**AIM OF THE TASK**
From the data below, repeat exactly the lines from the line with "change 256%Z with (2 ^ 8)%Z. lia." to the line with "rewrite !Z.shiftr_div_pow2 by lia.", both included.

Stored items from a collection
(* ===== verification/GoIO.v ===== *)
(** * Go slices, [encoding/binary] and [io.ReadFull]

    Byte slices with their capacity (slicing beyond the length but within the capacity
    is legal in Go and the parser does it), big-endian integers, and a reader that
    delivers its bytes in arbitrary pieces, with [io.ReadFull] over it. *)

From S2P Require Import Prelude.

(** ** Slices *)

(** [elems] are the [len(s)] visible bytes, [spare] the [cap(s) - len(s)] bytes of the
    backing array that follow them. *)
Record slice := mk_slice { elems : list byte; spare : list byte }.

Definition backing (s : slice) : list byte := elems s ++ spare s.

(** [s[i]] *)
Definition sindex (s : slice) (i : Z) : outcome byte :=
  if decide (0 <= i)%Z then
    match elems s !! Z.to_nat i with Some b => Ret b | None => Panic end
  else Panic.

(** [s[lo:hi]]: the bound is the capacity. *)
Definition sslice (s : slice) (lo hi : Z) : outcome slice :=
  if decide (0 <= lo ∧ lo <= hi ∧ hi <= len (backing s))%Z then
    Ret {| elems := take (Z.to_nat (hi - lo)) (drop (Z.to_nat lo) (backing s));
           spare := drop (Z.to_nat hi) (backing s) |}
  else Panic.

(** [s[lo:]] is [s[lo:len(s)]]. *)
Definition sfrom (s : slice) (lo : Z) : outcome slice := sslice s lo (len (elems s)).

(** [make([]byte, n)] filled by the caller: no spare capacity. *)
Definition fresh_slice (bs : list byte) : slice := {| elems := bs; spare := [] |}.

(** Go's [copy(dst[off:], src)] for [off <= len(dst)]: as many bytes as fit. *)
Definition copy_at (dst : list byte) (off : Z) (src : list byte) : list byte :=
  take (Z.to_nat off) dst
    ++ take (length dst - Z.to_nat off) src
    ++ drop (Z.to_nat off + length src) dst.

(** ** Big-endian integers ([encoding/binary]) *)

Definition PutUint16 (v : Z) : list byte := [byte_of (Z.shiftr v 8); byte_of v].
Definition PutUint32 (v : Z) : list byte :=
  [byte_of (Z.shiftr v 24); byte_of (Z.shiftr v 16); byte_of (Z.shiftr v 8); byte_of v].
Definition PutUint64 (v : Z) : list byte :=
  [byte_of (Z.shiftr v 56); byte_of (Z.shiftr v 48); byte_of (Z.shiftr v 40);
   byte_of (Z.shiftr v 32); byte_of (Z.shiftr v 24); byte_of (Z.shiftr v 16);
   byte_of (Z.shiftr v 8); byte_of v].

Definition be16 (b0 b1 : byte) : Z := Z.lor (byte_val b1) (Z.shiftl (byte_val b0) 8).
Definition be32 (b0 b1 b2 b3 : byte) : Z :=
  Z.lor (byte_val b3)
    (Z.lor (Z.shiftl (byte_val b2) 8)
       (Z.lor (Z.shiftl (byte_val b1) 16) (Z.shiftl (byte_val b0) 24))).

(** The eight bytes as two words of four. *)
Definition be64 (b0 b1 b2 b3 b4 b5 b6 b7 : byte) : Z :=
  Z.lor (be32 b4 b5 b6 b7) (Z.shiftl (be32 b0 b1 b2 b3) 32).

(** Reading panics on a slice that is too short, as the bounds-check hint of the library
    does. *)
Definition Uint16 (b : slice) : outcome Z :=
  match elems b with b0 :: b1 :: _ => Ret (be16 b0 b1) | _ => Panic end.
Definition Uint32 (b : slice) : outcome Z :=
  match elems b with b0 :: b1 :: b2 :: b3 :: _ => Ret (be32 b0 b1 b2 b3) | _ => Panic end.
Definition Uint64 (b : slice) : outcome Z :=
  match elems b with
  | b0 :: b1 :: b2 :: b3 :: b4 :: b5 :: b6 :: b7 :: _ => Ret (be64 b0 b1 b2 b3 b4 b5 b6 b7)
  | _ => Panic
  end.

Lemma lor_shiftl_add a b n :
  (0 <= n)%Z → (0 <= a < 2 ^ n)%Z → Z.lor a (Z.shiftl b n) = (a + b * 2 ^ n)%Z.
Proof.
  intros Hn Ha. rewrite <-Z.shiftl_mul_pow2 by lia.
  enough (Z.land a (Z.shiftl b n) = 0)%Z as H0
    by (pose proof (Z.add_lor_land a (Z.shiftl b n)); lia).
  rewrite <-(Z.mod_small a (2 ^ n)), <-Z.land_ones, <-Z.land_assoc by lia.
  replace (Z.land (Z.ones n) (Z.shiftl b n)) with 0%Z; [apply Z.land_0_r|].
  rewrite Z.land_comm, Z.land_ones, Z.shiftl_mul_pow2 by lia. symmetry. apply Z.mod_mul. lia.
Qed.

Lemma be16_arith b0 b1 : be16 b0 b1 = (byte_val b0 * 256 + byte_val b1)%Z.
Proof. unfold be16. pose proof (byte_val_range b1). rewrite lor_shiftl_add; lia. Qed.

Lemma be32_arith b0 b1 b2 b3 :
  be32 b0 b1 b2 b3 =
  (byte_val b0 * 2 ^ 24 + byte_val b1 * 2 ^ 16 + byte_val b2 * 2 ^ 8 + byte_val b3)%Z.
Proof.
  unfold be32. pose proof (byte_val_range b0). pose proof (byte_val_range b1).
  pose proof (byte_val_range b2). pose proof (byte_val_range b3).
  rewrite !Z.lor_assoc.
  rewrite (lor_shiftl_add (byte_val b3)) by lia.
  rewrite (lor_shiftl_add (byte_val b3 + _)) by lia.
  rewrite lor_shiftl_add by lia. lia.
Qed.

Lemma be16_range b0 b1 : (0 <= be16 b0 b1 < 2 ^ 16)%Z.
Proof. rewrite be16_arith. pose proof (byte_val_range b0). pose proof (byte_val_range b1). lia. Qed.

Lemma be32_range b0 b1 b2 b3 : (0 <= be32 b0 b1 b2 b3 < 2 ^ 32)%Z.
Proof.
  rewrite be32_arith. pose proof (byte_val_range b0). pose proof (byte_val_range b1).
  pose proof (byte_val_range b2). pose proof (byte_val_range b3). lia.
Qed.

(** Encoding then decoding keeps the low 16 or 32 bits. *)
Lemma be16_Put v : be16 (byte_of (Z.shiftr v 8)) (byte_of v) = uint16 v.
Proof.
  rewrite be16_arith, !byte_val_of, Z.shiftr_div_pow2 by lia. unfold uint16.
  change (2 ^ 16)%Z with (256 * 256)%Z. change (2 ^ 8)%Z with 256%Z.
  rewrite Z.rem_mul_r by lia. ring.
Qed.

Lemma be32_Put v :
  be32 (byte_of (Z.shiftr v 24)) (byte_of (Z.shiftr v 16)) (byte_of (Z.shiftr v 8)) (byte_of v)
  = uint32 v.
Proof.
  rewrite be32_arith, !byte_val_of, !Z.shiftr_div_pow2 by lia. unfold uint32.
  pose proof (Z.rem_mul_r v (2 ^ 8) (2 ^ 24) ltac:(lia) ltac:(lia)) as H1.
  pose proof (Z.rem_mul_r (v / 2 ^ 8) (2 ^ 8) (2 ^ 16) ltac:(lia) ltac:(lia)) as H2.
  pose proof (Z.rem_mul_r (v / 2 ^ 8 / 2 ^ 8) (2 ^ 8) (2 ^ 8) ltac:(lia) ltac:(lia)) as H3.
  rewrite !Z.div_div in * by lia.
  change (2 ^ 8 * 2 ^ 24)%Z with (2 ^ 32)%Z in H1.
  change (2 ^ 8 * 2 ^ 16)%Z with (2 ^ 24)%Z in *.
  change (2 ^ 8 * 2 ^ 8 * 2 ^ 8)%Z with (2 ^ 24)%Z in *.
  change (2 ^ 8 * (2 ^ 8 * 2 ^ 8))%Z with (2 ^ 24)%Z in *.
  change (2 ^ 8 * 2 ^ 8)%Z with (2 ^ 16)%Z in *.
  change 256%Z with (2 ^ 8)%Z. lia.
Qed.

Lemma be64_Put v :
  be64 (byte_of (Z.shiftr v 56)) (byte_of (Z.shiftr v 48)) (byte_of (Z.shiftr v 40)) (byte_of (Z.shiftr v 32))
    (byte_of (Z.shiftr v 24)) (byte_of (Z.shiftr v 16)) (byte_of (Z.shiftr v 8)) (byte_of v)
  = (v mod 2 ^ 64)%Z.
Proof.
  unfold be64. rewrite be32_Put.
  replace (Z.shiftr v 56) with (Z.shiftr (Z.shiftr v 32) 24) by (by rewrite Z.shiftr_shiftr).
  replace (Z.shiftr v 48) with (Z.shiftr (Z.shiftr v 32) 16) by (by rewrite Z.shiftr_shiftr).
  replace (Z.shiftr v 40) with (Z.shiftr (Z.shiftr v 32) 8) by (by rewrite Z.shiftr_shiftr).
  rewrite be32_Put. unfold uint32. rewrite lor_shiftl_add by (lia || by apply Z.mod_pos_bound).
  rewrite Z.shiftr_div_pow2 by lia. change (2 ^ 64)%Z with (2 ^ 32 * 2 ^ 32)%Z.
  rewrite Z.rem_mul_r by lia. ring.
Qed.

(** A stamp in front of anything reads back. *)
Lemma Uint64_Put v rest sp : Uint64 (mk_slice (PutUint64 v ++ rest) sp) = Ret (v mod 2 ^ 64)%Z.
Proof. unfold Uint64, PutUint64. cbn [elems app]. by rewrite be64_Put. Qed.

(** Decoding then encoding is the identity. *)
Lemma Put_be16 b0 b1 : PutUint16 (be16 b0 b1) = [b0; b1].
Proof.
  unfold PutUint16. rewrite be16_arith. pose proof (byte_val_range b1).
  f_equal; [|f_equal].
  - apply byte_val_inj. rewrite byte_val_of, Z.shiftr_div_pow2 by lia.
    pose proof (byte_val_range b0). Z.to_euclidean_division_equations. lia.
  - apply byte_val_inj. rewrite byte_val_of. Z.to_euclidean_division_equations. lia.
Qed.

Lemma Put_be32 b0 b1 b2 b3 : PutUint32 (be32 b0 b1 b2 b3) = [b0; b1; b2; b3].
Proof.
  unfold PutUint32. rewrite be32_arith. pose proof (byte_val_range b0).
  pose proof (byte_val_range b1). pose proof (byte_val_range b2). pose proof (byte_val_range b3).
  rewrite !Z.shiftr_div_pow2 by lia.
  f_equal; [|f_equal; [|f_equal; [|f_equal]]]; apply byte_val_inj; rewrite byte_val_of;
    Z.to_euclidean_division_equations; lia.
Qed.

(** ** Readers *)

Inductive io_error := EOF | ErrUnexpectedEOF | NetError (code : Z).

#[global] Instance io_error_eq_dec : EqDecision io_error.
Proof. solve_decision. Defined.

(** What the successive [Read] calls on a connection will deliver: a piece of data (a
    [Read] into a shorter buffer leaves the rest for the next call) or an error; when the
    script is used up, [EOF]. *)
Inductive read_event := RChunk (bs : list byte) | RErr (e : io_error).
Abbreviation reader := (list read_event).

(** [io.ReadFull]: read until [need] bytes are there; an [EOF] after some bytes is
    [ErrUnexpectedEOF]. *)
Fixpoint read_full_loop (r : reader) (need : Z) (got : list byte) : (list byte + io_error) * reader :=
  if (need <=? 0)%Z then (inl got, r)
  else match r with
  | [] => (inr (if decide (got = []) then EOF else ErrUnexpectedEOF), [])
  | RErr e :: r' =>
      (inr (if decide (e = EOF ∧ got ≠ []) then ErrUnexpectedEOF else e), r')
  | RChunk c :: r' =>
      if (need <? len c)%Z
      then (inl (got ++ take (Z.to_nat need) c), RChunk (drop (Z.to_nat need) c) :: r')
      else read_full_loop r' (need - len c) (got ++ c)
  end.

Definition ReadFull (r : reader) (n : Z) : (list byte + io_error) * reader :=
  read_full_loop r n [].

(** The bytes a reader delivers before its first error. *)
Fixpoint stream (r : reader) : list byte :=
  match r with RChunk c :: r' => c ++ stream r' | _ => [] end.
(** The error it stops with. *)
Fixpoint stream_error (r : reader) : io_error :=
  match r with [] => EOF | RErr e :: _ => e | RChunk _ :: r' => stream_error r' end.

Lemma read_full_enough r need got :
  (0 <= need <= len (stream r))%Z →
  ∃ r', read_full_loop r need got = (inl (got ++ take (Z.to_nat need) (stream r)), r') ∧
    stream r' = drop (Z.to_nat need) (stream r) ∧ stream_error r' = stream_error r.
Proof.
  revert need got. induction r as [|[c|e] r IH]; intros need got Hneed; cbn [read_full_loop stream] in *.
  1,3: assert (need = 0%Z) as -> by len_lia; eexists; simpl; rewrite app_nil_r;
    split_and!; reflexivity.
  destruct (Z.leb_spec need 0) as [E|E].
  { assert (need = 0%Z) as -> by lia. eexists. simpl. rewrite take_0, app_nil_r, drop_0.
    split_and!; reflexivity. }
  destruct (Z.ltb_spec need (len c)) as [E'|E'].
  - unfold len in *. rewrite take_app_le, drop_app_le by lia.
    eexists. split_and!; reflexivity.
  - destruct (IH (need - len c)%Z (got ++ c)) as (r' & -> & Hs & He); [len_lia|].
    exists r'. rewrite Hs, He. unfold len in *.
    replace (Z.to_nat (need - Z.of_nat (length c))) with (Z.to_nat need - length c)%nat by lia.
    rewrite take_app_ge, drop_app_ge, <-app_assoc by lia. done.
Qed.

Lemma read_full_short r need got :
  (len (stream r) < need)%Z →
  ∃ r', read_full_loop r need got =
    (inr (if decide (stream_error r = EOF ∧ got ++ stream r ≠ [])
          then ErrUnexpectedEOF else stream_error r), r').
Proof.
  revert need got. induction r as [|[c|e] r IH]; intros need got Hneed;
    cbn [read_full_loop stream stream_error] in *.
  - rewrite (proj2 (Z.leb_gt _ _)) by done. eexists. rewrite app_nil_r.
    destruct (decide (got = [])) as [->|]; [by rewrite decide_False by (intros [_ []]; done)|].
    by rewrite decide_True.
  - rewrite (proj2 (Z.leb_gt _ _)) by len_lia. rewrite (proj2 (Z.ltb_ge _ _)) by len_lia.
    destruct (IH (need - len c)%Z (got ++ c)) as (r' & ->); [len_lia|].
    exists r'. by rewrite <-app_assoc.
  - rewrite (proj2 (Z.leb_gt _ _)) by done. eexists. by rewrite app_nil_r.
Qed.

Lemma ReadFull_enough r n :
  (0 <= n <= len (stream r))%Z →
  ∃ r', ReadFull r n = (inl (take (Z.to_nat n) (stream r)), r') ∧
    stream r' = drop (Z.to_nat n) (stream r) ∧ stream_error r' = stream_error r.
Proof. apply read_full_enough. Qed.

Lemma ReadFull_short r n :
  (len (stream r) < n)%Z →
  ∃ r', ReadFull r n =
    (inr (if decide (stream_error r = EOF ∧ stream r ≠ [])
          then ErrUnexpectedEOF else stream_error r), r').
Proof. apply read_full_short. Qed.

(** ** Facts about slicing and copying *)

Lemma sslice_ok s lo hi :
  (0 <= lo ∧ lo <= hi ∧ hi <= len (backing s))%Z →
  sslice s lo hi = Ret {| elems := take (Z.to_nat (hi - lo)) (drop (Z.to_nat lo) (backing s));
                          spare := drop (Z.to_nat hi) (backing s) |}.
Proof. intros H. unfold sslice. by rewrite decide_True. Qed.

(** Within the length, slicing reads visible bytes only. *)
Lemma sslice_within s lo hi :
  (0 <= lo ∧ lo <= hi ∧ hi <= len (elems s))%Z →
  sslice s lo hi = Ret {| elems := take (Z.to_nat (hi - lo)) (drop (Z.to_nat lo) (elems s));
                          spare := drop (Z.to_nat hi) (elems s) ++ spare s |}.
Proof.
  intros (? & ? & Hhi). rewrite sslice_ok by (unfold backing; len_lia).
  unfold len, backing in *. rewrite !drop_app_le by lia.
  by rewrite take_app_le by (rewrite length_drop; lia).
Qed.

Lemma sfrom_within s lo :
  (0 <= lo <= len (elems s))%Z →
  sfrom s lo = Ret {| elems := drop (Z.to_nat lo) (elems s); spare := spare s |}.
Proof.
  intros H. unfold sfrom. rewrite sslice_within by lia. unfold len in *.
  rewrite (drop_ge _ (Z.to_nat (Z.of_nat _))) by lia.
  by rewrite take_ge by (rewrite length_drop; lia).
Qed.

Lemma sindex_at s i b : elems s !! i = Some b → sindex s (Z.of_nat i) = Ret b.
Proof. intros H. unfold sindex. rewrite decide_True by lia. by rewrite Nat2Z.id, H. Qed.

(** Filling a freshly made slice from left to right is concatenation. *)
Lemma copy_at_app a b src off :
  off = len a → (length src <= length b)%nat →
  copy_at (a ++ b) off src = a ++ src ++ drop (length src) b.
Proof.
  intros -> Hle. unfold copy_at, len. rewrite Nat2Z.id, take_app_length, length_app.
  rewrite (take_ge src) by lia. rewrite drop_app_ge by lia.
  by replace (length a + length src - length a)%nat with (length src) by lia.
Qed.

**ANSWER TO THE EXERCISE**
  change 256%Z with (2 ^ 8)%Z. lia.
Qed.

Lemma be64_Put v :
  be64 (byte_of (Z.shiftr v 56)) (byte_of (Z.shiftr v 48)) (byte_of (Z.shiftr v 40)) (byte_of (Z.shiftr v 32))
    (byte_of (Z.shiftr v 24)) (byte_of (Z.shiftr v 16)) (byte_of (Z.shiftr v 8)) (byte_of v)
  = (v mod 2 ^ 64)%Z.
Proof.
  unfold be64. rewrite be32_Put.
  replace (Z.shiftr v 56) with (Z.shiftr (Z.shiftr v 32) 24) by (by rewrite Z.shiftr_shiftr).
  replace (Z.shiftr v 48) with (Z.shiftr (Z.shiftr v 32) 16) by (by rewrite Z.shiftr_shiftr).
  replace (Z.shiftr v 40) with (Z.shiftr (Z.shiftr v 32) 8) by (by rewrite Z.shiftr_shiftr).
  rewrite be32_Put. unfold uint32. rewrite lor_shiftl_add by (lia || by apply Z.mod_pos_bound).
  rewrite Z.shiftr_div_pow2 by lia. change (2 ^ 64)%Z with (2 ^ 32 * 2 ^ 32)%Z.
  rewrite Z.rem_mul_r by lia. ring.
Qed.

(** A stamp in front of anything reads back. *)
Lemma Uint64_Put v rest sp : Uint64 (mk_slice (PutUint64 v ++ rest) sp) = Ret (v mod 2 ^ 64)%Z.
Proof. unfold Uint64, PutUint64. cbn [elems app]. by rewrite be64_Put. Qed.

(** Decoding then encoding is the identity. *)
Lemma Put_be16 b0 b1 : PutUint16 (be16 b0 b1) = [b0; b1].
Proof.
  unfold PutUint16. rewrite be16_arith. pose proof (byte_val_range b1).
  f_equal; [|f_equal].
  - apply byte_val_inj. rewrite byte_val_of, Z.shiftr_div_pow2 by lia.
    pose proof (byte_val_range b0). Z.to_euclidean_division_equations. lia.
  - apply byte_val_inj. rewrite byte_val_of. Z.to_euclidean_division_equations. lia.
Qed.

Lemma Put_be32 b0 b1 b2 b3 : PutUint32 (be32 b0 b1 b2 b3) = [b0; b1; b2; b3].
Proof.
  unfold PutUint32. rewrite be32_arith. pose proof (byte_val_range b0).
  pose proof (byte_val_range b1). pose proof (byte_val_range b2). pose proof (byte_val_range b3).
  rewrite !Z.shiftr_div_pow2 by lia.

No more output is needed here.